(** * Artsy: the auction storage layer, its routes and the money formatter

    A shallow embedding of

    - [shared/schema.ts]: the three tables and the insert schemas,
    - [server/storage.ts]: [DatabaseStorage],
    - [server/routes.ts]: the handlers that create bids and listings and
      that delete listings and accounts, with the guards of
      [server/roleMiddleware.ts] that stand before them,
    - [server/artworkExpirationService.ts]: the caller of the sweep,
    - [server/utils.ts]: [formatDecimal],
    - the checks of the client on a bid and on a new listing
      ([BidForm.tsx], [artwork-detail.tsx], [upload.tsx]).

    Conventions.

    - A table is a finite map from its primary key [id] to the rest of the
      row; a row read with its [id] is a pair.  The schema declares no
      foreign key, so a bid row may name a listing that is absent.
    - A [decimal(10,2)] column holds a count of cents ([Z]); a write of a
      value of more than ten digits is refused by the database.  Requests
      carry prices as the column reads them; the conversion of the price
      text by the database is outside the model.  The column also takes
      the special value [NaN]; it is not represented, so every price and
      every amount of the model is a number.
    - A timestamp is a count of milliseconds ([Z]).  Every [new Date()] of
      the source is an argument of the function that evaluates it.  A
      timestamp that a request brings reaches the database as the text
      that [toISOString] makes of it, which the database reads for the
      years 0001 to 9999 only.
    - [nanoid()] is an argument as well; an insert under a key that is
      already present is refused by the database.
    - Storage code is [async] and may throw: it lives in a state and error
      monad [M] over the database and the console.  Nothing is rolled
      back when a function throws.
    - Console lines of the storage layer are kept as text, without the
      leading pictograph; those of the route handlers are left out.
    - The formatter inspects its argument character by character: there
      a string is its sequence of UTF-16 code units ([jsstring]), and a
      Number is an exact binary fraction.  Everywhere else a string is
      opaque text.
    - A handler is modelled from the point where the authentication
      middleware has set [req.user]; the WebSocket broadcast that follows
      a created bid does not touch the database and is left out. *)

From Stdlib Require Import ZArith.
From stdpp Require Import base option gmap strings list fin_maps sorting pretty.

Local Open Scope Z_scope.

(** ** shared/schema.ts *)

Inductive ArtworkStatus := PENDING | ACTIVE | SOLD | EXPIRED.
Inductive UserRole := BIDDER | ARTIST | ADMIN.

#[global] Instance ArtworkStatus_eq_dec : EqDecision ArtworkStatus.
Proof. solve_decision. Defined.
#[global] Instance UserRole_eq_dec : EqDecision UserRole.
Proof. solve_decision. Defined.

Definition Time := Z.
Definition Cents := Z.

Record User := mkUser {
  u_clerkId : string;
  u_email : string;
  u_name : option string;
  u_role : UserRole;
  u_createdAt : Time;
  u_updatedAt : Time }.

Record Artwork := mkArtwork {
  a_title : string;
  a_description : string;
  a_imageUrl : string;
  a_imagePublicId : string;
  a_category : option string;
  a_startingPrice : Cents;
  a_currentPrice : Cents;
  a_status : ArtworkStatus;
  a_auctionStart : option Time;
  a_endTime : Time;
  a_isActive : option bool;
  a_artistId : string;
  a_createdAt : Time;
  a_updatedAt : Time }.

Record Bid := mkBid {
  b_artworkId : string;
  b_bidderId : string;
  b_amount : Cents;
  b_createdAt : option Time }.

(** [decimal(_, { precision: 10, scale: 2 })]: at most eight digits before
    the point. *)
Definition fits_decimal (c : Cents) : bool := Z.abs c <? 10 ^ 10.

(** [InsertBid]: [createInsertSchema(bids).omit({ id, createdAt })]. *)
Record InsertBid := mkInsertBid {
  ib_artworkId : string;
  ib_bidderId : string;
  ib_amount : Cents }.

(** [new Date(str)] may be an invalid date. *)
Inductive JSDate := ValidDate (ms : Time) | InvalidDate.

(** The time values whose [toISOString] the database reads as a
    [timestamp]: from 0001-01-01T00:00:00.000Z to 9999-12-31T23:59:59.999Z.
    Before them the text has the year 0000 or a signed year, after them a
    signed year of six digits. *)
Definition timestamp_min : Time := -62135596800000.
Definition timestamp_max : Time := 253402300799999.

Definition fits_timestamp (t : Time) : bool :=
  (timestamp_min <=? t) && (t <=? timestamp_max).

(** [InsertArtwork]: the output type of [insertArtworkSchema]. *)
Record InsertArtwork := mkInsertArtwork {
  ia_title : string;
  ia_description : string;
  ia_imageUrl : string;
  ia_imagePublicId : string;
  ia_category : string;
  ia_startingPrice : Cents;
  ia_endTime : JSDate;
  ia_artistId : string;
  ia_status : ArtworkStatus }.

(** The [artist] and [bidder] objects of [ArtworkWithArtist] and
    [BidWithBidder]; [lastName] is always [NULL]. *)
Record Person := mkPerson {
  p_id : string;
  p_firstName : option string;
  p_lastName : option string;
  p_email : string }.

(** ** The database, the console and the monad *)

Record DB := mkDB {
  users : gmap string User;
  artworks : gmap string Artwork;
  bids : gmap string Bid }.

Record World := mkWorld {
  db : DB;
  console : list string }.

Inductive Err := ZodError | DbError | RangeError | CloudinaryError.

Definition M (A : Type) : Type := World → (Err + A) * World.

Definition ret {A} (a : A) : M A := λ w, (inr a, w).

Definition bind {A B} (m : M A) (f : A → M B) : M B :=
  λ w, match m w with
       | (inl e, w') => (inl e, w')
       | (inr a, w') => f a w'
       end.

Definition throw {A} (e : Err) : M A := λ w, (inl e, w).

(** [try { m } catch (error) { h error }] *)
Definition try_catch {A} (m : M A) (h : Err → M A) : M A :=
  λ w, match m w with
       | (inl e, w') => h e w'
       | (inr a, w') => (inr a, w')
       end.

Declare Scope storage_scope.
Delimit Scope storage_scope with M.
Notation "x <- m ;; k" := (bind m (λ x, k))
  (at level 100, m at next level, right associativity) : storage_scope.
Notation "m ;; k" := (bind m (λ _, k))
  (at level 100, right associativity) : storage_scope.
Local Open Scope storage_scope.

Definition read_db : M DB := λ w, (inr (db w), w).

Definition write_db (f : DB → DB) : M unit :=
  λ w, (inr tt, mkWorld (f (db w)) (console w)).

(** [console.log] and [console.error] *)
Definition log (line : string) : M unit :=
  λ w, (inr tt, mkWorld (db w) (console w ++ [line])).

(** [for (const x of xs) { body x }] *)
Fixpoint for_of {A} (xs : list A) (body : A → M unit) : M unit :=
  match xs with
  | [] => ret tt
  | x :: xs' => body x ;; for_of xs' body
  end.

Definition set_users (f : gmap string User → gmap string User) (d : DB) : DB :=
  mkDB (f (users d)) (artworks d) (bids d).
Definition set_artworks (f : gmap string Artwork → gmap string Artwork) (d : DB) : DB :=
  mkDB (users d) (f (artworks d)) (bids d).
Definition set_bids (f : gmap string Bid → gmap string Bid) (d : DB) : DB :=
  mkDB (users d) (artworks d) (f (bids d)).

(** [.set({ currentPrice, updatedAt })] on one row *)
Definition with_currentPrice (p : Cents) (ts : Time) (a : Artwork) : Artwork :=
  mkArtwork (a_title a) (a_description a) (a_imageUrl a)
    (a_imagePublicId a) (a_category a) (a_startingPrice a) p (a_status a)
    (a_auctionStart a) (a_endTime a) (a_isActive a) (a_artistId a)
    (a_createdAt a) ts.

(** [.set({ status, updatedAt })] on one row *)
Definition with_status (s : ArtworkStatus) (ts : Time) (a : Artwork) : Artwork :=
  mkArtwork (a_title a) (a_description a) (a_imageUrl a)
    (a_imagePublicId a) (a_category a) (a_startingPrice a) (a_currentPrice a) s
    (a_auctionStart a) (a_endTime a) (a_isActive a) (a_artistId a)
    (a_createdAt a) ts.

(** [.leftJoin(users, eq(_, users.id))] *)
Definition join_user (d : DB) (uid : string) : option Person :=
  match users d !! uid with
  | Some u => Some (mkPerson uid (u_name u) None (u_email u))
  | None => None
  end.

(** [desc(createdAt)] on a nullable column: [NULL] sorts first. *)
Definition desc_time (x y : option Time) : bool :=
  match x, y with
  | None, _ => true
  | Some _, None => false
  | Some s, Some t => t <=? s
  end.

(** ** server/storage.ts *)

Definition bool_text (b : bool) : string := if b then "true" else "false".

(** [getArtwork]: the row under [id] with its artist, or [undefined].
    [formatArtworkPrices] rewrites the two price texts of the result; it
    is the identity on a column value. *)
Definition getArtwork (id : string) : M (option (string * Artwork * option Person)) :=
  d <- read_db ;;
  ret (match artworks d !! id with
       | Some a => Some (id, a, join_user d (a_artistId a))
       | None => None
       end).

(** [getUserArtworks]: the rows of one artist, newest first. *)
Definition getUserArtworks (userId : string)
  : M (list (string * Artwork * option Person)) :=
  d <- read_db ;;
  let rows := map_to_list (filter (λ kv, a_artistId kv.2 = userId) (artworks d)) in
  let sorted := merge_sort
    (λ r1 r2, desc_time (Some (a_createdAt r1.2)) (Some (a_createdAt r2.2))) rows in
  ret (map (λ r, (r.1, r.2, join_user d (a_artistId r.2))) sorted).

(** [getArtworkBids]: the bids on one listing with their bidders, newest
    first. *)
Definition getArtworkBids (artworkId : string)
  : M (list (string * Bid * option Person)) :=
  d <- read_db ;;
  let rows := map_to_list (filter (λ kv, b_artworkId kv.2 = artworkId) (bids d)) in
  let sorted := merge_sort
    (λ r1 r2, desc_time (b_createdAt r1.2) (b_createdAt r2.2)) rows in
  ret (map (λ r, (r.1, r.2, join_user d (b_bidderId r.2))) sorted).

(** [createArtwork]: [id] is [nanoid()], the two times are the two
    [new Date()].  [isActive] is absent from [InsertArtwork] and takes the
    column default [true]; [auctionStart] stays [NULL].  An invalid end
    date makes the driver's [toISOString] throw before the insert; the
    text of an end date outside the years 0001 to 9999 is refused by the
    database. *)
Definition createArtwork (artworkData : InsertArtwork) (id : string)
    (created updated : Time) : M (string * Artwork) :=
  d <- read_db ;;
  match ia_endTime artworkData with
  | InvalidDate => throw RangeError
  | ValidDate endTime =>
      match artworks d !! id with
      | Some _ => throw DbError
      | None =>
          if fits_decimal (ia_startingPrice artworkData)
             && fits_timestamp endTime
          then
            let row := mkArtwork (ia_title artworkData)
                         (ia_description artworkData) (ia_imageUrl artworkData)
                         (ia_imagePublicId artworkData)
                         (Some (ia_category artworkData))
                         (ia_startingPrice artworkData)
                         (ia_startingPrice artworkData)
                         (ia_status artworkData) None endTime (Some true)
                         (ia_artistId artworkData) created updated in
            write_db (set_artworks (insert id row)) ;; ret (id, row)
          else throw DbError
      end
  end.

(** [db.update(artworks).set({ currentPrice, updatedAt: new Date() })
       .where(eq(artworks.id, id))] *)
Definition updateArtworkPrice (id : string) (currentPrice : Cents) (now : Time)
  : M unit :=
  if fits_decimal currentPrice
  then write_db (set_artworks (alter (with_currentPrice currentPrice now) id))
  else throw DbError.

(** [deleteFromCloudinary] of [server/cloudinary.ts]; [destroy_ok] tells
    whether the asset store answers the call. *)
Definition deleteFromCloudinary (destroy_ok : string → bool) (publicId : string)
  : M unit :=
  if destroy_ok publicId
  then log ("Cloudinary image deleted: " +:+ publicId)
  else log "Failed to delete from Cloudinary:" ;; throw CloudinaryError.

(** [deleteArtwork]: release the image (best effort), then delete the
    listing row.  No bid row is touched. *)
Definition deleteArtwork (destroy_ok : string → bool) (id : string) : M unit :=
  log ("Starting deleteArtwork process for ID: " +:+ id) ;;
  try_catch
    (artwork <- getArtwork id ;;
     match artwork with
     | Some (_, a, _) =>
         if decide (a_imagePublicId a = "")
         then log ("No Cloudinary image to delete for artwork " +:+ id)
         else
           log ("Deleting image from Cloudinary: " +:+ a_imagePublicId a) ;;
           deleteFromCloudinary destroy_ok (a_imagePublicId a) ;;
           log ("Cloudinary image deleted: " +:+ a_imagePublicId a)
     | None => log ("No Cloudinary image to delete for artwork " +:+ id)
     end)
    (λ _, log "Error deleting image from Cloudinary:") ;;
  log ("Deleting artwork from database: " +:+ id) ;;
  write_db (set_artworks (delete id)) ;;
  log ("Database deletion completed for artwork " +:+ id +:+ ":").

(** [db.update(artworks).set({ status, updatedAt: new Date() })
       .where(eq(artworks.id, id))] *)
Definition updateArtworkStatus (id : string) (status : ArtworkStatus) (now : Time)
  : M unit :=
  write_db (set_artworks (alter (with_status status now) id)).

(** One turn of the loop of [processExpiredArtworks]; [stamp id] is the
    clock reading of the status update of listing [id]. *)
Definition sweep_body (stamp : string → Time) (artwork : string * Artwork)
  : M unit :=
  bids <- getArtworkBids artwork.1 ;;
  if decide (0 < length bids)%nat
  then
    updateArtworkStatus artwork.1 SOLD (stamp artwork.1) ;;
    log ("Artwork " +:+ a_title artwork.2 +:+ " (" +:+ artwork.1
         +:+ ") marked as SOLD with winning bid")
  else
    updateArtworkStatus artwork.1 EXPIRED (stamp artwork.1) ;;
    log ("Artwork " +:+ a_title artwork.2 +:+ " (" +:+ artwork.1
         +:+ ") marked as EXPIRED with no bids").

◇ ◇ ◇ ◇

__REQUIRED WORK__. When a line in the material above holds the word "deleteArtwork", copy that line.

__EXPECTED OUTPUT__.
(** [deleteArtwork]: release the image (best effort), then delete the
Definition deleteArtwork (destroy_ok : string → bool) (id : string) : M unit :=
  log ("Starting deleteArtwork process for ID: " +:+ id) ;;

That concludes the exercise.